Several studies suggest that within the first few minutes of a class, a student already perceives through emotion whether they’re with a good or bad teacher. This first impression is important. Some tips to create a positive first impression when teaching photography include:


  1. Exceptional teachers make any subject interesting and curious. Don’t improvise; prepare your material to achieve this.
  2. Learn and deeply understand the subject you teach.
  3. Read and talk about many subjects, not just photography, so your explanations come from different perspectives.
  4. Emotionally engage students. Encourage discussions and clarify doubts.
  5. Show interest in their learning and success in their personal lives.
  6. Demonstrate how your success as a teacher is part of the student’s success.
  7. Encourage student participation; make them feel they can think critically and evaluate, demonstrating their knowledge confidently.
  8. Share anecdotes about photographers, study their biographies, and tell them about the successes, failures, joys, and frustrations you’ve faced through your photographic journey.
  9. Talk about culture, respect, love, and mystery. Talk about life.

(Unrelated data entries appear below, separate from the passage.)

(** * ZonKey-AI worker: licence validation, device sessions, quota gate and
    payment webhooks.

    A shallow embedding of the worker's TypeScript sources
    ([utils.ts], [auth.ts], [webhook.ts], [score-products.ts] and the router
    file) together with the properties stated about them.

    Conventions.
    - A JavaScript string is a [string]: a sequence of code units below 256.
      ([btoa] raises on any larger code unit, so the credential code cannot
      go further than that.)
    - A [Uint8Array] is a [list Z] of values in [0, 256).
    - JavaScript numbers that the code uses as epoch seconds, counters and
      limits are integers, modelled in [Z].
    - The clock ([Date.now()], the local midnight), the random sources
      ([Math.random], [crypto.randomUUID]) and the replies of the billing
      provider are inputs of the functions that consult them.
    - A thrown exception is the [Throw] case of [Exc].
    - A handler threads the database through its statements.  Where it
      awaits another service between two of them (the billing provider in
      [validate]), requests of other clients run in between, and the
      handler is given the database of each statement. *)

From Stdlib Require Import ZArith List String Ascii Bool Lia DecimalString.
From Stdlib Require QArith.
From stdpp Require Import gmap strings list.
Import ListNotations.

Local Open Scope string_scope.
Local Open Scope list_scope.
Local Open Scope Z_scope.

(* ===================================================================== *)
(** * Exceptions *)
(* ===================================================================== *)

(** The outcome of a computation that may throw; [Throw msg] carries the
    [message] of the JavaScript error. *)
Inductive Exc (A : Type) : Type :=
| Ret (a : A)
| Throw (msg : string).
Arguments Ret {A} a.
Arguments Throw {A} msg.

#[global] Instance Exc_ret : MRet Exc := fun _ a => Ret a.
#[global] Instance Exc_bind : MBind Exc := fun _ _ k m =>
  match m with
  | Ret a => k a
  | Throw e => Throw e
  end.

(** [try { m } catch { h }] when the handler ignores the error. *)
Definition catchE {A} (m : Exc A) (h : string -> A) : A :=
  match m with
  | Ret a => a
  | Throw e => h e
  end.

(* ===================================================================== *)
(** * Platform primitives *)
(* ===================================================================== *)

(** ** Strings and byte arrays *)
Module Js.

Definition code (c : ascii) : Z := Z.of_N (N_of_ascii c).
Definition chr (z : Z) : ascii := ascii_of_N (Z.to_N (z mod 256)).

(** [s.charCodeAt(i)] for every [i], in order. *)
Definition charCodes (s : string) : list Z := map code (list_ascii_of_string s).

(** [String.fromCharCode(...bytes)]. *)
Definition fromCharCodes (l : list Z) : string := string_of_list_ascii (map chr l).

(** [new TextEncoder().encode(s)]: UTF-8 of code units below 256. *)
Definition utf8_unit (c : Z) : list Z :=
  if c <? 128 then [c]
  else [Z.lor 192 (Z.shiftr c 6); Z.lor 128 (Z.land c 63)].

Definition TextEncoder_encode (s : string) : list Z :=
  flat_map utf8_unit (charCodes s).

(** [s.startsWith(p)]. *)
Fixpoint startsWith (p s : string) : bool :=
  match p, s with
  | EmptyString, _ => true
  | String a p', String b s' => Ascii.eqb a b && startsWith p' s'
  | String _ _, EmptyString => false
  end.

(** [s.slice(n)] for a non-negative [n]. *)
Fixpoint slice_from (n : nat) (s : string) : string :=
  match n, s with
  | O, _ => s
  | S n', String _ s' => slice_from n' s'
  | S _, EmptyString => EmptyString
  end.

(** [s.substring(0, n)]. *)
Fixpoint take (n : nat) (s : string) : string :=
  match n, s with
  | S n', String c s' => String c (take n' s')
  | _, _ => EmptyString
  end.

(** [s.split(c)] for a one-character separator: never the empty list. *)
Fixpoint split (sep : ascii) (s : string) : list string :=
  match s with
  | EmptyString => [EmptyString]
  | String c s' =>
      if Ascii.eqb c sep then EmptyString :: split sep s'
      else match split sep s' with
           | hd :: tl => String c hd :: tl
           | [] => [String c EmptyString]
           end
  end.

(** [s.replace(/c/g, r)]: every occurrence of the character [c]. *)
Fixpoint replace_all_char (c : ascii) (r : string) (s : string) : string :=
  match s with
  | EmptyString => EmptyString
  | String x s' =>
      (if Ascii.eqb x c then r else String x EmptyString)
        +:+ replace_all_char c r s'
  end.

(** [s.replace(p, r)] with a string pattern: the first occurrence only. *)
Fixpoint replace_first (p r : string) (s : string) : string :=
  if startsWith p s then r +:+ slice_from (String.length p) s
  else match s with
       | EmptyString => EmptyString
       | String x s' => String x (replace_first p r s')
       end.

How can we teach creative photographic thinking?

Teaching creative thinking involves presenting problems in ways that encourage creating as many ideas as possible. This would include creating an environment for associative thinking. Then, ask students to take the time they need to think of solutions and let their “minds wander.” It is known that with enough motivation, the mind subconsciously works on a problem, leading to new, different, and creative solutions. This kind of thinking requires a different neural substrate from analytical thinking and uses the temporal lobes of both brain hemispheres, particularly the right hemisphere.

Creativity is still a complex phenomenon for neuroscience, a brain and mental construct with many components. However, neuroscience indicates that artistic activities improve language comprehension and promote better attention, perception, memory, and self-control. That’s why teaching photography is important.

It’s time for the little ones to learn photography.